Thank you for confirming what I suspected. The practice exam will serve as a tremendous study tool, buy I guess I should not place too much weight on the score.


----------



## engineerChik (Apr 4, 2016)

I took the EET simulated exam this past weekend.....I did better in the Depth; the Breadth seemed very difficult. And it was online, so at 4 hours it shuts down...you don't even get "Stop writing, put your pencil down"...


----------



## engineerChik (Apr 4, 2016)

IT was very helpful...to choke on the simulated  exam...


----------



## matt267 PE (Apr 4, 2016)

@engineerChik

I wouldn't call it a "choke," it was more like extremely challenged.


----------



## Superlaker24 (Apr 4, 2016)

matt267 PE said:


> @Clemson CE
> 
> I did horrible on the simulated exam. I don't remember how I scored, but the AM was all but impossible for me. The water PM was hard, but doable. I was a bit demoralized. I worked with Nazrul and came up with a study plan for the remaining two weeks. Compared to the actual exam, the simulated exam was much, much harder.




I took the simulated exam and it was difficult yesterday. The Structural Depth was challenging. I did not do well on the simulated exam and ran out of time for both parts.

Some of the problems were tricky.

How are the simulated EET seismic exams? Are they more challenging then the exam?
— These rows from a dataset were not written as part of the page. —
Definition compareMethods (m1 m2 : gostring) : relationship :=
  if bool_decide (m1 = m2) then equivalent
  else if bool_decide (m1 = []) then moreGeneral
  else if bool_decide (m2 = []) then moreSpecific
  else if bool_decide (m1 = gs "GET") && bool_decide (m2 = gs "HEAD") then moreGeneral
  else if bool_decide (m2 = gs "GET") && bool_decide (m1 = gs "HEAD") then moreSpecific
  else disjoint.

Definition compareSegments (s1 s2 : segment) : relationship :=
  match s1, s2 with
  | Multi _, Multi _ => equivalent
  | Multi _, _ => moreGeneral
  | _, Multi _ => moreSpecific
  | Wild _, Wild _ => equivalent
  | Wild _, Lit s => if bool_decide (s = [SLASH]) then disjoint else moreGeneral
  | Lit s, Wild _ => if bool_decide (s = [SLASH]) then disjoint else moreSpecific
  | Lit a, Lit b => if bool_decide (a = b) then equivalent else disjoint
  end.

Definition is_multi (s : segment) : bool := match s with Multi _ => true | _ => false end.

Definition last_multi (segs : list segment) : bool :=
  match last segs with Some s => is_multi s | None => false end.

(** The loop of [comparePaths] and what follows it; [m1] and [m2] tell whether the
    whole patterns end in a multi wildcard. *)
Fixpoint compare_segs (m1 m2 : bool) (segs1 segs2 : list segment) (rel : relationship) : relationship :=
  match segs1, segs2 with
  | [], [] => rel
  | [], _ :: _ => if m1 then combineRelationships rel moreGeneral else disjoint
  | _ :: _, [] => if m2 then combineRelationships rel moreSpecific else disjoint
  | s1 :: segs1', s2 :: segs2' =>
      let rel := combineRelationships rel (compareSegments s1 s2) in
      if bool_decide (rel = disjoint) then disjoint else compare_segs m1 m2 segs1' segs2' rel
  end.

Definition comparePaths (segs1 segs2 : list segment) : relationship :=
  if negb (bool_decide (length segs1 = length segs2)) && negb (last_multi segs1) && negb (last_multi segs2)
  then disjoint
  else compare_segs (last_multi segs1) (last_multi segs2) segs1 segs2 equivalent.

Definition comparePathsAndMethods (p1 p2 : pattern) : relationship :=
  let mrel := compareMethods (pat_method p1) (pat_method p2) in
  if bool_decide (mrel = disjoint) then disjoint
  else combineRelationships mrel (comparePaths (pat_segs p1) (pat_segs p2)).

(** Patterns for different hosts do not conflict; a pattern for one host and one
    for all hosts do not either. *)
Definition conflictsWith (p1 p2 : pattern) : bool :=
  bool_decide (pat_host p1 = pat_host p2) &&
  (let rel := comparePathsAndMethods p1 p2 in
   bool_decide (rel = equivalent) || bool_decide (rel = overlaps)).

(** ** Registration *)

(** A multiplexer: the patterns and what they lead to, in the order of
    registration. *)
Abbreviation mux A := (list (pattern * A)).

(** [HandleFunc]: it panics for a bad pattern and for one that conflicts with a
    registered one. *)
Definition HandleFunc {A} (letter digit : N -> bool) (m : mux A) (pat : gostring) (h : A) :
    outcome (mux A) :=
  match parsePattern letter digit pat with
  | inl err => Panic (gs "parsing " ++ pat ++ gs ": " ++ err)
  | inr p =>
      if existsb (fun q => conflictsWith p q.1) m
      then Panic (gs "pattern " ++ pat ++ gs " conflicts with a registered pattern")
      else Ret (m ++ [(p, h)])
  end.

(** ** Matching *)

(** The segments of a request path; a trailing slash is a segment "/". *)
Fixpoint unescape_elems (es : list gostring) : list gostring :=
  match es with
  | [] => []
  | [[]] => [[SLASH]]
  | e :: es' => pathUnescape e :: unescape_elems es'
  end.

Definition path_segments (p : gostring) : list gostring := unescape_elems (Split (drop 1 p) SLASH).

Fixpoint match_segs (segs : list segment) (path : list gostring) : bool :=
  match segs, path with
  | [], [] => true
  | Multi _ :: _, _ :: _ => true
  | Wild _ :: segs', e :: path' => negb (bool_decide (e = [SLASH])) && match_segs segs' path'
  | Lit s :: segs', e :: path' => bool_decide (s = e) && match_segs segs' path'
  | _, _ => false
  end.

Definition match_method (pm m : gostring) : bool :=
  bool_decide (pm = []) || bool_decide (pm = m) ||
  (bool_decide (pm = gs "GET") && bool_decide (m = gs "HEAD")).

Definition matches_at (host : gostring) (p : pattern) (method : gostring) (path : list gostring) : bool :=
  bool_decide (pat_host p = host) && match_method (pat_method p) method && match_segs (pat_segs p) path.

(** Patterns without a host match on any. *)
Definition matches : pattern -> gostring -> list gostring -> bool := matches_at [].

(** The most specific pattern that matches. *)
Definition better {A} (best : option (pattern * A)) (q : pattern * A) : option (pattern * A) :=
  match best with
  | None => Some q
  | Some b => if bool_decide (comparePathsAndMethods q.1 b.1 = moreSpecific) then Some q else best
  end.

Definition mux_Handler {A} (m : mux A) (method : gostring) (path : gostring) : option (pattern * A) :=
  foldl better None (filter (fun q => matches q.1 method (path_segments path)) m).

(** Patterns with the host of the request come first. *)
Definition mux_match {A} (m : mux A) (host method path : gostring) : option (pattern * A) :=
  let at_host := foldl better None (filter (fun q => matches_at host q.1 method (path_segments path)) m) in
  match (if bool_decide (host = []) then None else at_host) with
  | Some q => Some q
  | None => mux_Handler m method path
  end.

(** ** Dispatch *)

(** A match that is not owed to a trailing slash or wildcard. *)
Definition exactMatch {A} (n : option (pattern * A)) (path : gostring) : bool :=
  match n with
  | None => false
  | Some (p, _) =>
      negb (last_multi (pat_segs p)) ||
      (HasSuffix path [SLASH] &&
       bool_decide (length (pat_segs p) = length (filter (fun c => c = SLASH) path)))
  end.

(** The match, or the path to redirect to, with a slash at its end. *)
Definition matchOrRedirect {A} (m : mux A) (host method path urlpath : gostring) :
    option (pattern * A) + gostring :=
  let n := mux_match m host method path in
  if negb (exactMatch n path) && negb (HasSuffix path [SLASH]) &&
     exactMatch (mux_match m host method (path ++ [SLASH])) (path ++ [SLASH])
  then inr (cleanPath urlpath ++ [SLASH])
  else inl n.

(** Byte-wise order of strings. *)
Fixpoint string_less (a b : gostring) : bool :=
  match a, b with
  | [], [] => false
  | [], _ :: _ => true
  | _ :: _, [] => false
  | x :: a', y :: b' => (byte_N x <? byte_N y)%N || (bool_decide (x = y) && string_less a' b')
  end.

(** The methods some pattern has for this path. *)
Definition matching_methods {A} (m : mux A) (host path : gostring) : list gostring :=
  let fits h p := bool_decide (pat_host p = h) && match_segs (pat_segs p) (path_segments path) in
  pat_method <$> filter (fun p => (negb (bool_decide (host = [])) && fits host p || fits [] p) &&
                                  negb (bool_decide (pat_method p = []))) m.*1.

Definition matchingMethods {A} (m : mux A) (host path : gostring) : list gostring :=
  let ms := matching_methods m host path ++
            (if HasSuffix path [SLASH] then [] else matching_methods m host (path ++ [SLASH])) in
  let ms := if bool_decide (gs "GET" ∈ ms) then gs "HEAD" :: ms else ms in
  sort_slice string_less (remove_dups ms).

(** What the multiplexer does with a request: [escaped] is the escaped form of the
    path [urlpath]. *)
Inductive routed (A : Type) :=
| Found (p : pattern) (h : A)
| RedirectTo (path : gostring)
| NotAllowed (methods : list gostring)
| NotFound.

Arguments Found {A}.
Arguments RedirectTo {A}.
Arguments NotAllowed {A}.
Arguments NotFound {A}.

Definition findHandler {A} (m : mux A) (host method escaped urlpath : gostring) : routed A :=
  let connect := bool_decide (method = gs "CONNECT") in
  let path := if connect then escaped else cleanPath escaped in
  match matchOrRedirect m host method path urlpath with
  | inr u => RedirectTo u
  | inl n =>
      if negb connect && negb (bool_decide (path = escaped)) then RedirectTo path
      else
        match n with
        | Some (p, h) => Found p h
        | None =>
            match matchingMethods m host path with
            | [] => NotFound
            | ms => NotAllowed ms
            end
        end
  end.

(** ** Facts *)

Lemma compareSegments_refl s : compareSegments s s = equivalent.
Proof. destruct s; cbn; [by rewrite bool_decide_true|done|done]. Qed.

Lemma compare_segs_refl m segs : compare_segs m m segs segs equivalent = equivalent.
Proof.
  induction segs as [|s segs IH]; [done|]. cbn [compare_segs]. rewrite compareSegments_refl.
  cbn [combineRelationships]. by rewrite bool_decide_false.
Qed.

Lemma compare_refl p : comparePathsAndMethods p p = equivalent.
Proof.
  unfold comparePathsAndMethods, compareMethods, comparePaths. 
  rewrite (bool_decide_true (pat_method p = _)) by done.
  rewrite (bool_decide_false (equivalent = disjoint)) by done.
  rewrite (bool_decide_true (length _ = _)) by done. cbn [negb andb combineRelationships].
  apply compare_segs_refl.
Qed.

(** A pattern conflicts with itself: a second registration fails. *)
Lemma conflictsWith_refl p : conflictsWith p p = true.
Proof.
  unfold conflictsWith. rewrite compare_refl, (bool_decide_true (pat_host p = _)) by done. done.
Qed.

Section mux.
Context {A : Type} (letter digit : N -> bool).
Implicit Types m : mux A.

(** Registered patterns do not conflict. *)
Definition mux_ok (m : mux A) : Prop :=
  forall i j p q, i < j -> m !! i = Some p -> m !! j = Some q -> conflictsWith q.1 p.1 = false.

Lemma HandleFunc_Ret m pat h m' :
  HandleFunc letter digit m pat h = Ret m' ->
  exists p, parsePattern letter digit pat = inr p /\ m' = m ++ [(p, h)] /\
    Forall (fun q => conflictsWith p q.1 = false) m.
Proof.
  unfold HandleFunc. destruct (parsePattern letter digit pat) as [err|p]; [done|].
  destruct (existsb _ m) eqn:E; [done|]. intros [= <-]. exists p. split_and!; [done..|].
  apply Forall_forall. intros q Hq%list_elem_of_In.
  destruct (conflictsWith p q.1) eqn:Ec; [|done].
  assert (existsb (fun q => conflictsWith p q.1) m = true) by (apply existsb_exists; eauto). congruence.
Qed.

Lemma HandleFunc_ok m pat h m' : mux_ok m -> HandleFunc letter digit m pat h = Ret m' -> mux_ok m'.
Proof.
  intros Hm (p & _ & -> & Hf)%HandleFunc_Ret i j x y Hij Hx Hy.
  assert (j <= length m) as Hj by (apply lookup_lt_Some in Hy; rewrite length_app in Hy; simpl in Hy; lia).
  rewrite lookup_app_l in Hx by lia. destruct (decide (j = length m)) as [->|Hne].
  - rewrite lookup_last_app in Hy. injection Hy as <-. cbn. by eapply Forall_lookup_1 in Hx; [|exact Hf].
  - rewrite lookup_app_l in Hy by lia. by eapply Hm.
Qed.

(** Registering the pattern of a registered handler panics. *)
Lemma HandleFunc_twice m pat h p h' :
  parsePattern letter digit pat = inr p -> (p, h') ∈ m ->
  exists msg, HandleFunc letter digit m pat h = Panic msg.
Proof.
  intros Hp Hin. unfold HandleFunc. rewrite Hp.
  assert (existsb (fun q => conflictsWith p q.1) m = true) as ->; [|by eexists].
  apply existsb_exists. exists (p, h'). split; [by apply list_elem_of_In|]. apply conflictsWith_refl.
Qed.
End mux.
(** A compressed copy that is accepted keeps the record consistent. *)
Lemma add_encoding_ok b addr old h info b' content :
  build_inv b -> b_heap b !! addr = Some old -> file_ok old -> encoding info <> identity ->
  decoded info content -> h = sri content ->
  add_encoding b addr old h info = (b', None) -> build_inv b'.
Proof.
  intros [I1 I2 Ien I3 Icl I4 I5 I6] Hold Hok Hne Hdec -> Hadd. unfold add_encoding in Hadd.
  case_bool_decide as Hh; [|done]. cbn in Hadd. injection Hadd as <-.
  set (new := {| identityPath := identityPath old; hash := hash old; contentType := contentType old;
                 encodings := sort_slice size_less (encodings old ++ [info]) |}) in *.
  assert (file_ok new) as Hnew.
  { destruct Hok as [O1 O2 O3]. pose proof (sort_slice_perm size_less (encodings old ++ [info])) as Hp.
    unfold new. split; cbn [encodings hash].
    - apply sort_slice_sorted, size_less_spec.
    - rewrite (filter_length_perm _ _ Hp), filter_app, length_app, O2.
      by rewrite filter_cons_False, filter_nil.
    - intros e He. rewrite Hp in He. apply elem_of_app in He as [He|He]; [by apply O3|].
      apply list_elem_of_singleton in He as ->. by exists content. }
  assert (addr < length (b_heap b)) as Hlt by (by eapply lookup_lt_Some).
  split; cbn; try done.
  - rewrite length_insert. destruct Ien as [Ien1 Ien2]. split; [done|].
    assert (length (encodings new) = S (length (encodings old))) as Hlen.
    { unfold new. cbn. rewrite (Permutation_length (sort_slice_perm _ _)), length_app. cbn. lia. }
    pose proof (sum_insert (fun f => length (encodings f)) (b_heap b) addr old new Hold) as Hsum. lia.
  - intros p a Ha. destruct (I4 p a Ha) as (f & pat & H1 & H2 & H3 & H4 & H5).
    destruct (decide (a = addr)) as [->|Hna].
    + exists new, pat. rewrite list_lookup_insert_eq by done. split_and!; try done. cbn. congruence.
    + exists f, pat. by rewrite list_lookup_insert_ne.
  - intros pat a Ha. destruct (I5 pat a Ha) as (f & H1 & H2).
    destruct (decide (a = addr)) as [->|Hna].
    + exists new. rewrite list_lookup_insert_eq by done. split; [done|]. cbn. congruence.
    + exists f. by rewrite list_lookup_insert_ne.
Qed.

Lemma add_handler_Ok b pattern h router :
  add_handler b pattern h = Ok router -> HandleFunc letter digit (b_router b) pattern h = Ret router.
Proof. unfold add_handler, catch. destruct (HandleFunc _ _ _ _ _); intros; by simplify_eq. Qed.

(** A file under a new path is added consistently. *)
Lemma add_identity_new b file b' :
  build_inv b -> file_ok file -> length (encodings file) = 1 -> b_files b !! identityPath file = None ->
  is_rooted (identityPath file) = true -> Clean (identityPath file) = identityPath file ->
  add_identity b (length (b_heap b)) file = (b', None) -> build_inv b'.
Proof.
  intros [I1 I2 Ien [I3 I3'] Icl I4 I5 I6] Hok Hone Hn Hr Hcl. unfold add_identity. rewrite bool_decide_false by lia.
  destruct (add_handler _ _ _) as [router|e] eqn:Ea; [|done]. apply add_handler_Ok in Ea. cbn in Ea.
  intros [= <-]. pose proof (HandleFunc_ok _ _ _ _ _ _ I3 Ea) as Hm.
  pose proof (HandleFunc_wf _ _ _ _ _ _ I3' Ea) as Hm'.
  apply HandleFunc_Ret in Ea as (pat & Hp & -> & _). destruct I1 as [I1 I1'].
  split; cbn [b_heap b_files b_templates b_router b_routes b_stats Routes StaticFiles set_heap]; try done.
  - rewrite !length_app. simpl. split; [lia|]. apply Forall2_app; [done|]. by apply Forall2_cons_2.
  - rewrite map_size_insert_None by done. by rewrite I2.
  - rewrite map_size_insert_None, length_app, sum_list_with_app by done. cbn. destruct Ien as [-> Ien]. lia.
  - intros p a. destruct (decide (p = identityPath file)) as [->|Hne]; [done|].
    rewrite lookup_insert_ne by done. apply Icl.
  - intros p a. destruct (decide (p = identityPath file)) as [->|Hne].
    + rewrite lookup_insert_eq. intros [= <-]. exists file, pat. rewrite lookup_last_app.
      split_and!; try done. apply elem_of_app. right. by apply list_elem_of_singleton.
    + rewrite lookup_insert_ne by done. intros Ha. destruct (I4 p a Ha) as (f & pat' & H1 & H2 & H3 & H4 & H5).
      exists f, pat'. split_and!; try done; [|apply elem_of_app; by left].
      by apply lookup_app_l_Some.
  - intros pat' a [Hin|Hin]%elem_of_app.
    + destruct (I5 pat' a Hin) as (f & H1 & H2). exists f. split; [by apply lookup_app_l_Some|].
      rewrite lookup_insert_ne; [done|]. congruence.
    + apply list_elem_of_singleton in Hin. injection Hin as -> ->. exists file.
      rewrite lookup_last_app. split; [done|]. apply lookup_insert_eq.
  - apply Forall_app. split; [done|]. by apply Forall_cons_2.
Qed.

(** A file that maps to the path of a file that is already there cannot be added. *)
Lemma add_identity_again b addr file a :
  build_inv b -> b_files b !! identityPath file = Some a ->
  exists e, (add_identity b addr file).2 = Some e.
Proof.
  intros Hi Ha. destruct (inv_files b Hi _ _ Ha) as (f & pat & _ & _ & _ & Hp & Hin).
  unfold add_identity. 
  match goal with |- context [add_handler ?b1 ?pt ?h] => destruct (add_handler b1 pt h) as [router|e] eqn:Ea end;
    [|by eexists].
  apply add_handler_Ok in Ea. cbn [b_router set_heap] in Ea.
  destruct (HandleFunc_twice letter digit (b_router b) (gs "GET " ++ identityPath file)
              (StaticHandler addr) pat (StaticHandler a) Hp Hin) as [msg Hm].
  by rewrite Hm in Ea.
Qed.

Lemma addStaticFileHandler_inv b path_ b' :
  build_inv b -> addStaticFileHandler b path_ = Ret (b', None) -> build_inv b'.
Proof.
  intros Hi. unfold addStaticFileHandler. destruct (fs path_) as [f|e] eqn:Ef; [|done].
  destruct (file_seeker f); [|done]. cbn [negb].
  destruct (file_stat f) as [[sz mt]|e]; [|done].
  set (full := Clean (SLASH :: path_)). set (ext := Ext path_).
  destruct (open_encoding _ ext (file_reader f)) as [enc [[c [e|]]|e]] eqn:Eo; [done| |done].
  pose proof (open_encoding_decoded _ _ _ _ _ _ sz mt Ef Eo) as Hdec.
  set (info := {| encoding := enc; path := path_; size := sz; modtime := mt |}) in *.
  assert (enc = identity -> forall ip, file_ok {| identityPath := ip; hash := sri c;
            contentType := content_type ext (file_reader f); encodings := [info] |}) as Hnew.
  { intros Henc ip. split; cbn [encodings hash].
    - repeat constructor.
    - by rewrite filter_cons_True, filter_nil.
    - intros e ->%list_elem_of_singleton. by exists c. }
  destruct (b_files b !! TrimSuffix full ext) as [addr|] eqn:Efound.
  - destruct (inv_files b Hi _ _ Efound) as (old & pat & Hold & Hip & Hok & _).
    destruct (bool_decide_reflect (enc = identity)) as [Henc|Henc].
    + intros [= Hadd]. edestruct (add_identity_again b addr) as [e He]; [exact Hi| |rewrite Hadd in He; done].
      exact Efound.
    + rewrite Hold. intros [= Hadd]. by eapply (add_encoding_ok b addr old (sri c) info b' c).
  - assert (enc = identity) as Henc.
    { rewrite bool_decide_false in Eo by (intros [? ?]; congruence). cbn in Eo. by injection Eo as <- _. }
    intros [= Hadd]. destruct (b_files b !! full) as [a|] eqn:Efull.
    + edestruct (add_identity_again b (length (b_heap b))) as [e He]; [exact Hi| |rewrite Hadd in He; done].
      exact Efull.
    + apply (add_identity_new b) in Hadd; [done|done|by apply Hnew|done|done| |]; cbn [identityPath]; unfold full.
      * destruct (Clean_slash_rooted path_) as [q ->]. done.
      * apply Clean_idemp.
Qed.

(** ** Templates and the walk *)

Lemma add_definition_inv b name tree : build_inv b -> build_inv (add_definition b name tree).
Proof.
  intros [I1 I2 Ien I3 Icl I4 I5 I6]. split; try done. eapply Forall_impl; [exact I6|].
  intros [pat [addr|n t|n t]] H; [done| |]; cbn in *; destruct (decide (name = n)) as [->|Hne];
    rewrite ?lookup_insert_eq, ?lookup_insert_ne by done; eauto.
Qed.

Lemma count_file_inv b : build_inv b -> build_inv (count_file b).
Proof. intros [I1 I2 Ien I3 Icl I4 I5 I6]. by split. Qed.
They seem like they are exactly from the homework and notes.

The Breadth and Depth simulated exams are more difficult than the homework and examples.

On the actual exam, did you use anything besides the EET binder of notes? Did you use the Civil Engineering Reference Manual or other references like the NCEES practice exam?


----------



## engineerChik (Apr 4, 2016)

It was definitely a reality check and very worthwhile.

The EET review has been amazingly helpful...


----------



## Clemson CE P.E. (Apr 4, 2016)

engineerChik said:


> It was definitely a reality check and very worthwhile.
> 
> The EET review has been amazingly helpful...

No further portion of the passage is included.